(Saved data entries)
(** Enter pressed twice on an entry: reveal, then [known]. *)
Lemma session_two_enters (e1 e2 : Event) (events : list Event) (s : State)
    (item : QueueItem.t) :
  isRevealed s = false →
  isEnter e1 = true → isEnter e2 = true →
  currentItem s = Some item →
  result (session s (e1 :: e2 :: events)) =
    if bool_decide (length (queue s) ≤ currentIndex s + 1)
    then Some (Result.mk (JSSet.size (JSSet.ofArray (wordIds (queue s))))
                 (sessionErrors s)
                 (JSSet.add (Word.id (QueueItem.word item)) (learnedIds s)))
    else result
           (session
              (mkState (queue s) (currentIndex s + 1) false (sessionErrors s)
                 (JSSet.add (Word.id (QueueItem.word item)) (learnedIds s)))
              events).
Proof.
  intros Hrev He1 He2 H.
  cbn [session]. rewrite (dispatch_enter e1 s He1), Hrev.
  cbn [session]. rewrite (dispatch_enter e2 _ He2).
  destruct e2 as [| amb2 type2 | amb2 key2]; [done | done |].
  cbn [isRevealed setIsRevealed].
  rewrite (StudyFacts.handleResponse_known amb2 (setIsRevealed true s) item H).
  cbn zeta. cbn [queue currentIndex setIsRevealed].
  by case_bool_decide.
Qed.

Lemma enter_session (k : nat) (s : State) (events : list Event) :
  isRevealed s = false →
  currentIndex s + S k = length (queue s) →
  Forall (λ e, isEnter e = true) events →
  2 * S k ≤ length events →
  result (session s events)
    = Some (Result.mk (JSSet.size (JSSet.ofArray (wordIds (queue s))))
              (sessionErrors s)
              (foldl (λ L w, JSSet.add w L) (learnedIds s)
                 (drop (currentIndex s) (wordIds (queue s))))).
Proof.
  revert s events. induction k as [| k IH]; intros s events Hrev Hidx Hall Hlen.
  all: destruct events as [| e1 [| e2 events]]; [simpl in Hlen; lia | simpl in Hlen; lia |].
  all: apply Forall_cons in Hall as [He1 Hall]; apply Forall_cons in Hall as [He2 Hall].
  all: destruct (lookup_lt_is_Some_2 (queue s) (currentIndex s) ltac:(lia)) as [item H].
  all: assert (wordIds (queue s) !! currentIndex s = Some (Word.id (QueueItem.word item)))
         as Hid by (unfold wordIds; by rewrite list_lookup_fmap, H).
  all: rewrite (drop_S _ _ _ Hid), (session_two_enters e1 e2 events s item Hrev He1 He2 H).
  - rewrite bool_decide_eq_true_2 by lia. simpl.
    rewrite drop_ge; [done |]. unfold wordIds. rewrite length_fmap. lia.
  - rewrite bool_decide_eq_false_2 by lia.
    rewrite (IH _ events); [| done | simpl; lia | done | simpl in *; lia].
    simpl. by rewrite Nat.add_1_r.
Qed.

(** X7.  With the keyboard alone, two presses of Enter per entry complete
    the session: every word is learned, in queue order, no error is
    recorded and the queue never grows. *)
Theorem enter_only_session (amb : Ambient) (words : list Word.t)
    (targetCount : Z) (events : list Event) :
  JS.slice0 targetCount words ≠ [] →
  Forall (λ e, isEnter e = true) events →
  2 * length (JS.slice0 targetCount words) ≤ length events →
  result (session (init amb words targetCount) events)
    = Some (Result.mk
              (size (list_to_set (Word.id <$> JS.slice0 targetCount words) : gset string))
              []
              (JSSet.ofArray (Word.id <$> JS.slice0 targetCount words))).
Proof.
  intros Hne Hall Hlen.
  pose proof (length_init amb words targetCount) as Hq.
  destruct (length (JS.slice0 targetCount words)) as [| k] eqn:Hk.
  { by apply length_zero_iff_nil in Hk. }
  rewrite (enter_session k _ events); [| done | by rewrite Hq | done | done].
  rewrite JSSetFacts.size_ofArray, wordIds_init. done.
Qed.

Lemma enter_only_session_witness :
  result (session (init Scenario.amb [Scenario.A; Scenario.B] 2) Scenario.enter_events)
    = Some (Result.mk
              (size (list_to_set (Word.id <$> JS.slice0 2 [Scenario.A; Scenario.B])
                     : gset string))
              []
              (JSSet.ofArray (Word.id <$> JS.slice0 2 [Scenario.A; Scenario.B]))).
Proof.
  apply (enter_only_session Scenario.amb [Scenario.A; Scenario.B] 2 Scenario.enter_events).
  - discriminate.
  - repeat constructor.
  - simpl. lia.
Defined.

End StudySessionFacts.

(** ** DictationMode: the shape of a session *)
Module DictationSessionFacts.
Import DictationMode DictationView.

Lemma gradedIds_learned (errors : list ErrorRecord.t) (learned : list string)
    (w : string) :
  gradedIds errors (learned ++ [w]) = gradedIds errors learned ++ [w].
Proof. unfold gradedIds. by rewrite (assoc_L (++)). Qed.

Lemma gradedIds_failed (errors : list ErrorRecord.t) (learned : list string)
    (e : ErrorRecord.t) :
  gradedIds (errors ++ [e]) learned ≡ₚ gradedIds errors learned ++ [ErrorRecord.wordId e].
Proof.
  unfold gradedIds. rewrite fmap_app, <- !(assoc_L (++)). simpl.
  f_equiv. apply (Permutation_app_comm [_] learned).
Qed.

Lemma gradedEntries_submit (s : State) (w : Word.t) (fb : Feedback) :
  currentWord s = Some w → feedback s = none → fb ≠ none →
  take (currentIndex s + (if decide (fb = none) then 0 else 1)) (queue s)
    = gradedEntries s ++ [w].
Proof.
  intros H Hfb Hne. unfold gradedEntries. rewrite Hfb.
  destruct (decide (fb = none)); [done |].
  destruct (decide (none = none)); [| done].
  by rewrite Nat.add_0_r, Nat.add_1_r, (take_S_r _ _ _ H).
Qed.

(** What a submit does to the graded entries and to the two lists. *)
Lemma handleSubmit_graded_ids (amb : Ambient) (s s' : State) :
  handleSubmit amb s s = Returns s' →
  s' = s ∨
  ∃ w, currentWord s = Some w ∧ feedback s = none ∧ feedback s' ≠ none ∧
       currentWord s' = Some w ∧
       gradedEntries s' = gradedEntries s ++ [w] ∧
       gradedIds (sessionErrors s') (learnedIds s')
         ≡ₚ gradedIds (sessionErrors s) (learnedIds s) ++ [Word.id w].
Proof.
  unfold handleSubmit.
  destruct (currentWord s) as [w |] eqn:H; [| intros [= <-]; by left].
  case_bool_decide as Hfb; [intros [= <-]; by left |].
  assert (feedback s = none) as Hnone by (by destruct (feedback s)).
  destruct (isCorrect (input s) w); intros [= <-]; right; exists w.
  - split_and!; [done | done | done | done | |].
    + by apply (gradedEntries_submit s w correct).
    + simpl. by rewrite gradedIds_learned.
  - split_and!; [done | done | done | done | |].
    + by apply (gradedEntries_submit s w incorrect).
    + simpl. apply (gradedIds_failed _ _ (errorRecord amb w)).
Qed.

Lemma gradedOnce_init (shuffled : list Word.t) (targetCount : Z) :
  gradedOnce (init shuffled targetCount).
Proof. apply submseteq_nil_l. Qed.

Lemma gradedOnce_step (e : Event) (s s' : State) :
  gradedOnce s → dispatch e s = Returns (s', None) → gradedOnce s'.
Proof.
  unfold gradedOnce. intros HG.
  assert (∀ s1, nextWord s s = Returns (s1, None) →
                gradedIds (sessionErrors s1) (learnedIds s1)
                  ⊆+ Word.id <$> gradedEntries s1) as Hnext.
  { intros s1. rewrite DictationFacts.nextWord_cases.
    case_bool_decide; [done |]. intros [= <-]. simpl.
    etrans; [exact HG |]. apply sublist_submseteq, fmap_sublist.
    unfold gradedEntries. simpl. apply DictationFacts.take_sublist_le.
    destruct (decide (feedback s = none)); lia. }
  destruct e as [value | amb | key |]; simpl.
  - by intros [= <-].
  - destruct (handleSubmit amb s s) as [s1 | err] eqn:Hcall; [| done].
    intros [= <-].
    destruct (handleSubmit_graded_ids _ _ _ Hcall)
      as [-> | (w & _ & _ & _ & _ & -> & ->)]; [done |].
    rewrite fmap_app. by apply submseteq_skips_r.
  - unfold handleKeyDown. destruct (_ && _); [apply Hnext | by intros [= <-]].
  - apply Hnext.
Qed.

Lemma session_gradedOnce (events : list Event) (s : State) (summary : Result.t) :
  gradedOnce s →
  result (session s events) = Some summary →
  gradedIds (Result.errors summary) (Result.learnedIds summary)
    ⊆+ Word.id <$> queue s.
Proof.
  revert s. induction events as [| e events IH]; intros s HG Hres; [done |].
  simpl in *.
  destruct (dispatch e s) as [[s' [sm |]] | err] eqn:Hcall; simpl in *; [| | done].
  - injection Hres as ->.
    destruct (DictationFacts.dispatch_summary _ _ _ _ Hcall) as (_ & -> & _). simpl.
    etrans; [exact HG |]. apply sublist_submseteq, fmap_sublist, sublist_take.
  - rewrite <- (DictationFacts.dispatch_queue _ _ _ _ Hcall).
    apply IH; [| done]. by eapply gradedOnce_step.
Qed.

YOUR INSTRUCTIONS:
What you return must be an exact retyping of the lines above starting at the line with "all: destruct events" and ending at the line with "- rewrite bool_decide_eq_true_2", and nothing besides.

COMPLETED EXERCISE:
  all: destruct events as [| e1 [| e2 events]]; [simpl in Hlen; lia | simpl in Hlen; lia |].
  all: apply Forall_cons in Hall as [He1 Hall]; apply Forall_cons in Hall as [He2 Hall].
  all: destruct (lookup_lt_is_Some_2 (queue s) (currentIndex s) ltac:(lia)) as [item H].
  all: assert (wordIds (queue s) !! currentIndex s = Some (Word.id (QueueItem.word item)))
         as Hid by (unfold wordIds; by rewrite list_lookup_fmap, H).
  all: rewrite (drop_S _ _ _ Hid), (session_two_enters e1 e2 events s item Hrev He1 He2 H).
  - rewrite bool_decide_eq_true_2 by lia. simpl.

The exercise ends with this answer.